Gli accertamenti hanno evidenziato l’emissione di fatture per
operazioni inesistenti per oltre venti milioni di euro, cui si
aggiungono i conseguenti omessi versamenti dell’Iva e di imposte
dovute, per un valore superiore ai sei milioni. Il sistema
prevedeva l’acquisto di bovini vivi di razze Limousine, Blonde
d’Aquitaine, Charolaise e Meticce da operatori commerciali di
Francia e Spagna, sfruttando il regime di non imponibilità Iva.

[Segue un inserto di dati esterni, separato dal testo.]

Inductive sql_error :=
| InvalidHexDigit          (* invalid hexadecimal digit *)
| OddHexDigits             (* invalid hexadecimal data: odd number of digits *)
| InvalidByteSequence      (* invalid byte sequence for encoding "UTF8" *)
| InvalidInteger.          (* invalid input syntax for type integer, or
                              value ... is out of range for type integer *)

(** The outcome of evaluating an expression: a value or a raised error. *)
Inductive result (A : Type) :=
| Value (a : A)
| Raise (e : sql_error).
Arguments Value {A} a.
Arguments Raise {A} e.

Definition between (lo hi c : N) : bool := (lo <=? c) && (c <=? hi).

Definition get_hex (c : N) : option N :=
  if between 48 57 c then Some (c - 48)
  else if between 97 102 c then Some (c - 87)
  else if between 65 70 c then Some (c - 55)
  else None.

(** White space that hex input skips between two bytes. *)
Definition hex_space (c : N) : bool :=
  (c =? SPACE) || (c =? NEWLINE) || (c =? TAB) || (c =? RETURN).

(** [DECODE(s, 'hex')] *)
Fixpoint hex_decode (s : text) : result (list N) :=
  match s with
  | [] => Value []
  | c :: s' =>
      if hex_space c then hex_decode s'
      else match get_hex c with
           | None => Raise InvalidHexDigit
           | Some v1 =>
               match s' with
               | [] => Raise OddHexDigits
               | c2 :: s'' =>
                   match get_hex c2 with
                   | None => Raise InvalidHexDigit
                   | Some v2 =>
                       match hex_decode s'' with
                       | Value bs => Value ((16 * v1 + v2) :: bs)
                       | Raise e => Raise e
                       end
                   end
               end
           end
  end.

Definition continuation (c : N) : bool := between 128 191 c.

(** The verification [CONVERT_FROM(bytes, 'UTF8')] applies: well-formed
    UTF-8 (no overlong form, no surrogate, nothing above U+10FFFF) with no
    zero byte. *)
Fixpoint utf8_islegal (bytes : list N) : bool :=
  match bytes with
  | [] => true
  | b :: rest =>
      if b =? 0 then false
      else if b <? 128 then utf8_islegal rest
      else if between 194 223 b then
        match rest with
        | b1 :: rest' => continuation b1 && utf8_islegal rest'
        | _ => false
        end
      else if between 224 239 b then
        match rest with
        | b1 :: b2 :: rest' =>
            between (if b =? 224 then 160 else 128) (if b =? 237 then 159 else 191) b1
            && continuation b2 && utf8_islegal rest'
        | _ => false
        end
      else if between 240 244 b then
        match rest with
        | b1 :: b2 :: b3 :: rest' =>
            between (if b =? 240 then 144 else 128) (if b =? 244 then 143 else 191) b1
            && continuation b2 && continuation b3 && utf8_islegal rest'
        | _ => false
        end
      else false
  end.

(** [CONVERT_FROM(bytes, 'UTF8')] *)
Definition convert_from_utf8 (bytes : list N) : result text :=
  if utf8_islegal bytes then Value bytes else Raise InvalidByteSequence.

(** The text before the first separator. *)
Fixpoint first_field (sep : N) (s : text) : text :=
  match s with
  | [] => []
  | c :: s' => if c =? sep then [] else c :: first_field sep s'
  end.

(** The text after the first separator, when there is one. *)
Fixpoint after_field (sep : N) (s : text) : option text :=
  match s with
  | [] => None
  | c :: s' => if c =? sep then Some s' else after_field sep s'
  end.

(** [SPLIT_PART(s, sep, n)] for a one-character separator and [n >= 1]: the
    n-th field, the empty text when there are fewer. *)
Fixpoint split_part (s : text) (sep : N) (n : nat) : text :=
  match n with
  | O => []
  | S O => first_field sep s
  | S n' =>
      match after_field sep s with
      | None => []
      | Some rest => split_part rest sep n'
      end
  end.

Definition isspace (c : N) : bool := (c =? SPACE) || between TAB RETURN c.
Definition isdigit (c : N) : bool := between ZERO NINE c.

Fixpoint skip_spaces (s : text) : text :=
  match s with
  | [] => []
  | c :: s' => if isspace c then skip_spaces s' else s
  end.

(** The decimal digits at the start of [s], read into [acc], and the rest. *)
Fixpoint read_digits (acc : N) (s : text) : N * text :=
  match s with
  | [] => (acc, [])
  | c :: s' => if isdigit c then read_digits (acc * 10 + (c - ZERO)) s' else (acc, s)
  end.

(** The servers differ in what they read as an integer: up to version 15
    decimal digits only, from version 16 on also the prefixes [0x], [0o]
    and [0b] and underscores between digits. *)
Inductive server :=
| Before16
| From16.

(** The sign before the digits of an integer, and the text after it. *)
Definition sign (s : text) : bool * text :=
  match s with
  | c :: s' =>
      if c =? MINUS then (true, s')
      else if c =? PLUS then (false, s')
      else (false, s)
  | [] => (false, s)
  end.

(** At least one decimal digit, then white space, and a value of 32 bits. *)
Definition decimal_number (neg : bool) (s : text) : result Z :=
  match s with
  | [] => Raise InvalidInteger
  | c :: _ =>
      if isdigit c then
        let '(m, rest) := read_digits 0 s in
        let z := if neg then (- Z.of_N m)%Z else Z.of_N m in
        if ((-2147483648 <=? z) && (z <=? 2147483647))%Z then
          match skip_spaces rest with
          | [] => Value z
          | _ => Raise InvalidInteger
          end
        else Raise InvalidInteger
      else Raise InvalidInteger
  end.

(** [pg_strtoint32], the integer input of the servers before version 16:
    white space, an optional sign, at least one decimal digit, white space,
    and a value of 32 bits. Which of the two errors of the integer input a
    text raises is not told apart. *)
Definition pg_strtoint32 (s : text) : result Z :=
  let '(neg, s) := sign (skip_spaces s) in decimal_number neg s.

Definition decimal_digit (c : N) : option N :=
  if isdigit c then Some (c - ZERO) else None.

Definition octal_digit (c : N) : option N :=
  if between ZERO 55 c then Some (c - ZERO) else None.

Definition binary_digit (c : N) : option N :=
  if between ZERO 49 c then Some (c - ZERO) else None.

Definition is_digit (digit : N -> option N) (c : N) : bool :=
  match digit c with
  | Some _ => true
  | None => false
  end.

(** The digit loop of [pg_strtoint32_safe] in one base: a digit is added
    unless the number read so far is above [2^31 / base]; an underscore
    must be followed by a digit; anything else ends the number. [None] is
    an error. *)
Fixpoint read_number (base : N) (digit : N -> option N) (acc : N) (s : text)
  : option (N * text) :=
  match s with
  | [] => Some (acc, [])
  | c :: s' =>
      match digit c with
      | Some d =>
          if 2147483648 / base <? acc then None
          else read_number base digit (acc * base + d) s'
      | None =>
          if c =? UNDERSCORE then
            match s' with
            | c' :: _ => if is_digit digit c' then read_number base digit acc s' else None
            | [] => None
            end
          else Some (acc, s)
      end
  end.

(** The base the digits of an integer are read in, its digits, whether a
    prefix selected it, and the text after the prefix. *)
Definition number_base (s : text) : N * (N -> option N) * bool * text :=
  match s with
  | c0 :: c1 :: s' =>
      if c0 =? ZERO then
        if (c1 =? LOWER_X) || (c1 =? UPPER_X) then (16, get_hex, true, s')
        else if (c1 =? LOWER_O) || (c1 =? UPPER_O) then (8, octal_digit, true, s')
        else if (c1 =? LOWER_B) || (c1 =? UPPER_B) then (2, binary_digit, true, s')
        else (10, decimal_digit, false, s)
      else (10, decimal_digit, false, s)
  | _ => (10, decimal_digit, false, s)
  end.
(** C8.  The cell that fetches the latest approved model package takes
    element [0] of the list that [list_model_packages] returns.  On an
    empty list it raises [IndexError]; on a non-empty list it gives the
    first entry.  With an empty list the notebook never reaches
    [create_endpoint_config] and does not run to its end: at least one
    approved package is the precondition of the step. *)
Theorem fetch_requires_approved_package (w : world) :
  (forall s, list_model_packages w = Returns [] ->
             fst (cell_fetch_approved w s) = Uncaught IndexError)
  /\ (forall s arn rest, list_model_packages w = Returns (arn :: rest) ->
                         fst (cell_fetch_approved w s) = Done arn)
  /\ (forall fuel, list_model_packages w = Returns [] ->
                   (forall a, fst (notebook w fuel start) <> Done a)
                   /\ ~ called CreateEndpointConfig (snd (notebook w fuel start))).
Proof.
  split; [|split].
  - intros s Hlist.
    unfold cell_fetch_approved, first_item, bind, call, emit, print, ret, raise.
    now rewrite Hlist.
  - intros s arn rest Hlist.
    unfold cell_fetch_approved, first_item, bind, call, emit, print, ret, raise.
    now rewrite Hlist.
  - intros fuel Hlist.
    assert (stops_before CreateEndpointConfig (notebook w fuel)) as Hstop.
    { unfold notebook.
      apply stops_later; [unfold cell_imports; avoid|intros _].
      apply stops_later; [unfold cell_create_model; avoid|intros _].
      apply stops_later; [unfold cell_create_group; avoid|intros _].
      apply stops_later; [unfold cell_register; avoid|intros _].
      apply stops_here. apply stops_fetch_approved; [discriminate|exact Hlist]. }
    destruct (Hstop start (not_called_at_start _)) as [Hc Hd]. now split.
Qed.

Lemma fetch_requires_approved_package_witness :
  fst (cell_fetch_approved (world_with (Returns tt) [] (gone_after 0) (Returns tt))
                           start) = Uncaught IndexError
  /\ fst (cell_fetch_approved happy start) = Done "arn:model-package/1".
Proof.
  split.
  - apply (proj1 (fetch_requires_approved_package
                    (world_with (Returns tt) [] (gone_after 0) (Returns tt)))).
    reflexivity.
  - apply (proj1 (proj2 (fetch_requires_approved_package happy))
             start "arn:model-package/1" []).
    reflexivity.
Defined.

End NotebookClaims.

(** ** Frames: rows, masks and the row filter *)

Module PandasFacts.
Import Py Pandas.
Local Open Scope list_scope.

(** *** Masks *)

Lemma select_nil {A : Type} (mask : list bool) : select mask (@nil A) = [].
Proof. destruct mask; reflexivity. Qed.
Lemma fold_value_plain (v : string) : find_char NL v = None -> fold_value v = v.
Proof.
  induction v as [|c v IH]; [reflexivity|]. intros H.
  destruct (find_char_cons_none _ _ _ H) as [Hc Hv].
  rewrite KvlmFacts.fold_value_cons. destruct (ascii_dec c NL); [congruence|]. rewrite IH by exact Hv. reflexivity.
Qed.

(** The serialized annotated tag starts with the line [object<sha>]. *)
Lemma tag_serialize (sha name : string) :
  exists rest, serialize (GitTag (Porcelain.tag_dict sha name))
               = Ok ("object" ++ fold_value sha ++ String NL rest).
Proof.
  unfold serialize, Kvlm.key_value_list_with_message_serialize, Porcelain.tag_dict.
  cbn [Kvlm.serialize_fields Kvlm.serialize_field String.eqb].
  rewrite !bind_ok. cbn [Kvlm.od_lookup String.eqb].
  eexists. f_equal. unfold fold_value, s1. cbn [append].
  rewrite <- !sapp_assoc. reflexivity.
Qed.

Lemma read_bytes_file (st : fs) (p : list string) (c : string) :
  read_bytes st p = Ok c -> node_at st p = Some (File c).
Proof.
  unfold read_bytes. destruct (node_at st p) as [[|c']|]; [discriminate| intros [= ->]; reflexivity|].
  destruct (node_at st (removelast p)) as [[|]|]; discriminate.
Qed.

End TagFacts.

Module ResolveFacts.
Import StrFacts TreeFacts StoreFacts PathFacts.
(** * The literature viewer of the report chat component

    A shallow embedding of the search and paging handlers of the
    [ReportChat] React component ([searchLiterature],
    [findNextLiterature], [findPrevLiterature], [nextLinesLiterature],
    the two [onChange] handlers of the control bar, and the handlers
    that select or drop the literature file), followed by the
    properties of the "Literature Navigator" that the specification
    states about them.

    Conventions of the embedding:
    - a JavaScript string is a [string]; each [ascii] stands for one
      UTF-16 code unit below 256 (the Latin-1 range), on which
      [toLowerCase] and [trim] are modelled exactly;
    - a JavaScript number that holds an integer is a [Z];
    - [null] and [undefined] are [None];
    - the component state is a record and every handler is a function
      from the state of the current render to an [Outcome]: the next
      state, the [alert] it raised (if any) and its return value, or an
      uncaught [TypeError];
    - the [setTimeout] that scrolls the content pane touches the DOM
      only and is left out. *)

From Stdlib Require Import ZArith Ascii String Lia.
From stdpp Require Import gmap strings list.

Local Open Scope Z_scope.

(** ** JavaScript primitives used by the handlers *)

Module JS.

(** Code unit of a character. *)
Definition code (c : ascii) : Z := Z.of_N (N_of_ascii c).

(** White space and line terminators of ECMAScript below U+0100:
    TAB, LF, VT, FF, CR, SP and NBSP. *)
Definition isWhiteSpace (c : ascii) : bool :=
  let n := code c in
  ((9 <=? n) && (n <=? 13)) || (n =? 32) || (n =? 160).

(** Upper-case letters below U+0100: A-Z and U+00C0-U+00DE except the
    multiplication sign U+00D7; each has its lower-case form 32 above. *)
Definition isUpper (c : ascii) : bool :=
  let n := code c in
  ((65 <=? n) && (n <=? 90)) ||
  ((192 <=? n) && (n <=? 222) && negb (n =? 215)).

Definition toLowerChar (c : ascii) : ascii :=
  if isUpper c then ascii_of_N (N_of_ascii c + 32) else c.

Una volta introdotti in Italia, per il tramite di società
cartiere interposte fittiziamente, gli animali venivano
rivenduti applicando l’imposta sul valore aggiunto ai clienti
finali nazionali, a un valore inferiore rispetto a quello di
acquisto intracomunitario. Tale meccanismo ha consentito ai
destinatari finali della merce – allevamenti e macelli – di
ottenere un duplice vantaggio illecito: da un lato, l’acquisto
degli animali a prezzi inferiori rispetto al valore normale di
mercato, dall’altro la possibilità di maturare indebiti crediti
Iva.
Sulla base degli elementi raccolti, l’autorità giudiziaria ha
delegato l’esecuzione di numerose perquisizioni in diverse
regioni del territorio nazionale (Lazio, Piemonte, Calabria,
Toscana, Lombardia, Sicilia), con il sequestro di materiale
informatico e documentazione riconducibile a quattro società.